Open AccessCreatinine versus cystatin C for renal function-based mortality prediction in an elderly cohort: The Northern Manhattan Study
Author(s) -
Joshua Z. Willey,
Yumin Moon,
S. Ali Husain,
Mitchell S.V. Elkind,
Ralph L. Sacco,
Myles Wolf,
Ken Cheung,
Clinton B. Wright
Publication year - 2020
Publication title -
plos one
Language(s) - English
Resource type - Journals
SCImago Journal Rank - 0.99
H-Index - 332
ISSN - 1932-6203
DOI - 10.1371/journal.pone.0226509
Subject(s) - renal function , medicine , cystatin c , creatinine , population , prospective cohort study , cohort , epidemiology , cohort study , urology , demography , gerontology , environmental health , sociology
Background Estimated glomerular filtration rate (eGFR) is routinely utilized as a measure of renal function. While creatinine-based eGFR (eGFRcr) is widely used in clinical practice, the use of cystatin-C to estimate GFR (eGFRcys) has demonstrated superior risk prediction in various populations. Prior studies that derived eGFR formulas have infrequently included high proportions of elderly, African-Americans, and Hispanics. Objective Our objective as to compare mortality risk prediction using eGFRcr and eGFRcys in an elderly, race/ethnically diverse population.
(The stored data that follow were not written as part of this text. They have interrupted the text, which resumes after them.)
(** X8: when the risk check accepts and the brokerage returns a response,
    [handle_alert] publishes the RiskEvent, registers the trade and then
    publishes one OrderEvent carrying that response.  On a bus where
    nothing listens to risk and order events, the open positions grow by
    exactly one Position, whose risk is the contribution the check
    evaluated, and the emergency counters are untouched. *)
Theorem submitted_alert_registers_one_position
    (self : ExecutionManager) (ev : event) (signal : TradeSignal)
    (w : World) (why : reason) (response : pyval) :
  event_signal ev = Ok signal ->
  should_accept (risk_of w) signal (quantity self) = (true, why) ->
  ts_client self signal (quantity self) = Ok response ->
  (forall publish : event -> World -> World * outcome,
      snd (publish (RiskEvent (clock w) signal true why) w) = Returned ->
      let w1 := fst (publish (RiskEvent (clock w) signal true why) w) in
      handle_alert self publish ev w
      = publish (OrderEvent (clock w1) signal response)
          (set_risk w1 (register_trade (risk_of w1) signal (quantity self))))
  /\ (forall d : nat,
        publish_attr w = EventBus_publish ->
        _subscribers w !! RiskEvent_cls = None ->
        _subscribers w !! OrderEvent_cls = None ->
        let r := handle_alert self (bus_publish (S d)) ev w in
        snd r = Returned
        /\ open_positions (risk_of (fst r))
           = open_positions (risk_of w)
               ++ [ {| pos_symbol := symbol signal;
                       risk := risk_contribution (risk_of w)
                                 (_calculate_trade_risk (risk_of w) signal (quantity self)) |} ]
        /\ consecutive_failures (controls (fst r)) = consecutive_failures (controls w)
        /\ trading_enabled (controls (fst r)) = trading_enabled (controls w)
        /\ published (fst r)
           = published w ++ [ RiskEvent (clock w) signal true why;
                              OrderEvent (clock w) signal response ]).
Proof.
  intros Hsig Hacc Hok. split.
  - intros publish Hret. unfold handle_alert. rewrite Hsig, Hacc.
    destruct (publish (RiskEvent (clock w) signal true why) w) as [w1 o] eqn:E.
    simpl in Hret. subst o. simpl. rewrite Hok. reflexivity.
  - intros d Hattr Hrisk Horder. unfold handle_alert. rewrite Hsig, Hacc.
    rewrite bus_publish_no_subscriber by assumption.
    simpl negb. cbv iota. rewrite Hok.
    rewrite bus_publish_no_subscriber by assumption.
    cbn [fst snd]. split; [reflexivity |].
    split.
    { change (risk_of (note_published (RiskEvent (clock w) signal true why) w))
        with (risk_of w).
      cbn [risk_of note_published set_risk set_controls controls risk_manager].
      rewrite register_trade_positions, round2_contribution. reflexivity. }
    cbn. rewrite <- app_assoc. repeat split.
Qed.

Lemma submitted_alert_registers_one_position_witness :
  let broker := {| ts_client := fun _ _ => Ok (PDict [("OrderID", PStr "1")]); quantity := 1 |} in
  let w := coordinator_alone RiskManager_default broker 3 0 in
  let r := handle_alert broker (bus_publish 1)
             (AlertEvent 0 alert_signal (raw_message alert_signal)) w in
  snd r = Returned
  /\ open_positions (risk_of (fst r)) = [ {| pos_symbol := "AAPL"; risk := Fin 29 |} ].
Proof.
  destruct (proj2 (submitted_alert_registers_one_position
                     {| ts_client := fun _ _ => Ok (PDict [("OrderID", PStr "1")]);
                        quantity := 1 |}
                     (AlertEvent 0 alert_signal (raw_message alert_signal)) alert_signal
                     (coordinator_alone RiskManager_default
                        {| ts_client := fun _ _ => Ok (PDict [("OrderID", PStr "1")]);
                           quantity := 1 |} 3 0)
                     Accepted (PDict [("OrderID", PStr "1")]) eq_refl eq_refl eq_refl)
                  0%nat eq_refl eq_refl eq_refl) as (H1 & H2 & _).
  split; [exact H1 | exact H2].
Defined.

(** X9: if publishing the RiskEvent raises, [handle_alert] ends with that
    exception at once: the brokerage is not called and no trade is
    registered, even for a signal the risk check accepted.  This is what
    happens on the bus as main leaves it: with the kill switch installed
    and trading enabled, a direct call of [handle_alert] ends in
    RecursionError with the state untouched. *)
Theorem publish_failure_stops_the_alert
    (self : ExecutionManager) (ev : event) (signal : TradeSignal) (w : World) :
  event_signal ev = Ok signal ->
  (forall (publish : event -> World -> World * outcome) (w1 : World) (exc : exn),
      publish (RiskEvent (clock w) signal
                 (fst (should_accept (risk_of w) signal (quantity self)))
                 (snd (should_accept (risk_of w) signal (quantity self)))) w
      = (w1, Raised exc) ->
      handle_alert self publish ev w = (w1, Raised exc))
  /\ (forall d : nat,
        publish_attr w = wrap_publish_attr ->
        is_enabled (controls w) = true ->
        handle_alert self (bus_publish d) ev w = (w, Raised RecursionError)).
Proof.
  intros Hsig.
  assert (H : forall (publish : event -> World -> World * outcome) (w1 : World) (exc : exn),
             publish (RiskEvent (clock w) signal
                        (fst (should_accept (risk_of w) signal (quantity self)))
                        (snd (should_accept (risk_of w) signal (quantity self)))) w
             = (w1, Raised exc) ->
             handle_alert self publish ev w = (w1, Raised exc)).
  { intros publish w1 exc E. unfold handle_alert. rewrite Hsig.
    destruct (should_accept (risk_of w) signal (quantity self)) as [acc why].
    cbn [fst snd] in E. rewrite E. reflexivity. }
  split; [exact H |].
  intros d Hattr Hen. apply H. apply patched_publish_raises; assumption.
Qed.

Lemma publish_failure_stops_the_alert_witness :
  let broker := {| ts_client := fun _ _ => Ok (PDict [("OrderID", PStr "1")]); quantity := 1 |} in
  let w := main_async RiskManager_default broker 3 0 in
  handle_alert broker (bus_publish recursion_limit)
    (AlertEvent 0 alert_signal (raw_message alert_signal)) w
  = (w, Raised RecursionError).
Proof.
  apply (proj2 (publish_failure_stops_the_alert
                  {| ts_client := fun _ _ => Ok (PDict [("OrderID", PStr "1")]);
                     quantity := 1 |}
                  (AlertEvent 0 alert_signal (raw_message alert_signal)) alert_signal
                  (main_async RiskManager_default
                     {| ts_client := fun _ _ => Ok (PDict [("OrderID", PStr "1")]);
                        quantity := 1 |} 3 0)
                  eq_refl));
    reflexivity.
Defined.

(** ** main.py: what the wiring does with an alert *)

(** The state after an accepted alert has gone through the subscribers of
    main, on the bus of the class. *)
Lemma accepted_alert_behind_main_subscribers
    (em : ExecutionManager) (w : World) (d : nat) (t : Z) (s : TradeSignal)
    (raw : string) (why : reason) :
  _subscribers w = main_subscribers em ->
  publish_attr w = EventBus_publish ->
  should_accept (risk_of w) s (quantity em) = (true, why) ->
  let w1 := set_controls
              (note_published (RiskEvent (clock w) s true why)
                 (note_published (AlertEvent t s raw) w))
              (reset_failures (controls w)) in
  bus_publish (S (S d)) (AlertEvent t s raw) w
  = match ts_client em s (quantity em) with
    | Err exc =>
        (set_controls (note_published (OrderEvent (clock w) s (error_response exc)) w1)
           (if response_has_error (error_response exc)
            then record_failure (controls w1) else reset_failures (controls w1)),
         Returned)
    | Ok response =>
        let w2 := set_risk w1 (register_trade (risk_of w1) s (quantity em)) in
        (set_controls (note_published (OrderEvent (clock w) s response) w2)
           (if response_has_error response
            then record_failure (controls w2) else reset_failures (controls w2)),
         Returned)
    end.
Proof.
  intros Hsubs Hattr Hacc. cbv zeta.
  change (bus_publish (S (S d)) (AlertEvent t s raw) w)
    with (match publish_attr w with
          | EventBus_publish =>
              fst (publish (invoke_handler (bus_publish (S d))) print_handler_error
                     (_subscribers w) (AlertEvent t s raw)
                     (note_published (AlertEvent t s raw) w))
          | wrap_publish_attr => wrap_publish (bus_publish (S d)) (AlertEvent t s raw) w
          end).
  rewrite Hattr. unfold publish. rewrite dispatch_all, Hsubs, main_handlers.
  cbn [type_of fold_left fst]. unfold after_handler. cbn [invoke_handler].
  set (w0 := note_published (AlertEvent t s raw) w).
  unfold handle_alert. cbn [event_signal].
  change (risk_of w0) with (risk_of w). rewrite Hacc.
  rewrite (publish_accepted_risk_event em w0 Hsubs Hattr).
  cbn [negb].
  destruct (ts_client em s (quantity em)) as [response | exc].
  - set (w2 := set_risk _ _).
    rewrite (publish_order_event em w2 Hsubs Hattr). reflexivity.
  - set (w1 := set_controls _ _).
    rewrite (publish_order_event em w1 Hsubs Hattr). reflexivity.
Qed.

(** X10: behind the subscribers of main, an accepted alert whose
    submission returns a response without an error registers one Position
    and leaves the failure counter at 0 and the trading flag as it was. *)
Theorem successful_alert_resets_the_counter
    (em : ExecutionManager) (w : World) (d : nat) (t : Z) (s : TradeSignal)
    (raw : string) (why : reason) (response : pyval) :
  _subscribers w = main_subscribers em ->
  publish_attr w = EventBus_publish ->
  should_accept (risk_of w) s (quantity em) = (true, why) ->
  ts_client em s (quantity em) = Ok response ->
  response_has_error response = false ->
  let r := bus_publish (S (S d)) (AlertEvent t s raw) w in
  snd r = Returned
  /\ consecutive_failures (controls (fst r)) = 0
  /\ trading_enabled (controls (fst r)) = trading_enabled (controls w)
  /\ open_positions (risk_of (fst r))
     = open_positions (risk_of w)
         ++ [ {| pos_symbol := symbol s;
                 risk := risk_contribution (risk_of w)
                           (_calculate_trade_risk (risk_of w) s (quantity em)) |} ]
  /\ output (fst r) = output w.
Proof.
  intros Hsubs Hattr Hacc Hok Hclean. cbv zeta.
  rewrite (accepted_alert_behind_main_subscribers em w d t s raw why Hsubs Hattr Hacc).
  rewrite Hok. cbv zeta. rewrite Hclean. cbn.
  rewrite round2_contribution. repeat split.
Qed.

Lemma successful_alert_resets_the_counter_witness :
  let broker := {| ts_client := fun _ _ => Ok (PDict [("OrderID", PStr "1")]); quantity := 1 |} in
  let r := bus_publish 2 (AlertEvent 0 alert_signal (raw_message alert_signal))
             (main_unpatched RiskManager_default broker 3 0) in
  consecutive_failures (controls (fst r)) = 0
  /\ open_positions (risk_of (fst r)) = [ {| pos_symbol := "AAPL"; risk := Fin 29 |} ].
Proof.
  destruct (successful_alert_resets_the_counter
              {| ts_client := fun _ _ => Ok (PDict [("OrderID", PStr "1")]); quantity := 1 |}
              (main_unpatched RiskManager_default
                 {| ts_client := fun _ _ => Ok (PDict [("OrderID", PStr "1")]);
                    quantity := 1 |} 3 0)
              0%nat 0 alert_signal (raw_message alert_signal) Accepted
              (PDict [("OrderID", PStr "1")])
              eq_refl eq_refl eq_refl eq_refl eq_refl) as (_ & H1 & _ & H2 & _).
  split; [exact H1 | exact H2].
Defined.

(** X11: behind the subscribers of main, a response that the brokerage
    returns without raising but that carries a truthy "error" entry is
    registered as a position and then counted as a failure; when that
    failure reaches the threshold the position just registered is cleared
    with all the others. *)
Theorem error_response_is_registered_then_counted
    (em : ExecutionManager) (w : World) (d : nat) (t : Z) (s : TradeSignal)
    (raw : string) (why : reason) (response : pyval) :
  _subscribers w = main_subscribers em ->
  publish_attr w = EventBus_publish ->
  should_accept (risk_of w) s (quantity em) = (true, why) ->
  ts_client em s (quantity em) = Ok response ->
  response_has_error response = true ->
  let r := bus_publish (S (S d)) (AlertEvent t s raw) w in
  consecutive_failures (controls (fst r)) = 1
  /\ ((1 >=? max_consecutive_failures (controls w)) = false ->
      trading_enabled (controls (fst r)) = trading_enabled (controls w)
      /\ open_positions (risk_of (fst r))
         = open_positions (risk_of w)
             ++ [ {| pos_symbol := symbol s;
                     risk := risk_contribution (risk_of w)
                               (_calculate_trade_risk (risk_of w) s (quantity em)) |} ])
  /\ ((1 >=? max_consecutive_failures (controls w)) = true ->
      trading_enabled (controls (fst r)) = false
      /\ open_positions (risk_of (fst r)) = []).
Proof.
  intros Hsubs Hattr Hacc Hok Herr. cbv zeta.
  rewrite (accepted_alert_behind_main_subscribers em w d t s raw why Hsubs Hattr Hacc).
  rewrite Hok. cbv zeta. rewrite Herr. cbn.
  unfold record_failure. cbn. change (0 + 1) with 1.
  destruct (1 >=? max_consecutive_failures (controls w)); cbn.
  - split; [reflexivity |]. split; [discriminate |]. intros _. split; reflexivity.
  - split; [reflexivity |]. split; [| discriminate]. intros _.
    rewrite round2_contribution. split; reflexivity.
Qed.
Design The Northern Manhattan Study (NOMAS) is a multiethnic prospective cohort of elderly stroke-free individuals consisting of a total of 3,298 participants recruited between 1993 and 2001, with a median follow-up of 18 years. Participants We included all Northern Manhattan Study (NOMAS) participants with concurrent measured creatinine and cystatin-C. Main measures The eGFRcr was calculated using the CKD-EPI 2009 equation. eGFRcys was calculated using the CKD-EPI 2012 equations. The performance of each eGFR formula in predicting mortality risk was tested using receiver-operating characteristics, calibration and reclassification. Net reclassification improvement (NRI) was calculated based on the Reynolds 10 year risk score from adjusted Cox models with mortality as an outcome. The primary hypothesis was that eGFRcys would better predict mortality than eGFRcr. Results Participants (n = 2988) had a mean age of 69±10.2 years and were predominantly Hispanic (53%), overweight (69%), and current or former smokers (53% combined). The mean eGFRcr (74.68±18.8 ml/min/1.73m 2 ) was higher than eGFRcys (51.72±17.2 ml/min/1.73m 2 ). During a mean of 13.0±5.6 years of follow-up, 53% of the cohort had died. The AUC of eGFRcys (0.73) was greater than for eGFRcr (0.67, p for difference<0.0001). The proportions of correct reclassification (NRI) based on 10 year mortality for the model with eGFRcys compared to the model with eGFRcr were 4.2% (p = 0.002). Conclusions In an elderly, race/ethnically diverse cohort low eGFR is associated with risk of all-cause mortality. Estimated GFR based on serum cystatin-C, in comparison to serum creatinine, was a better predictor of all-cause mortality.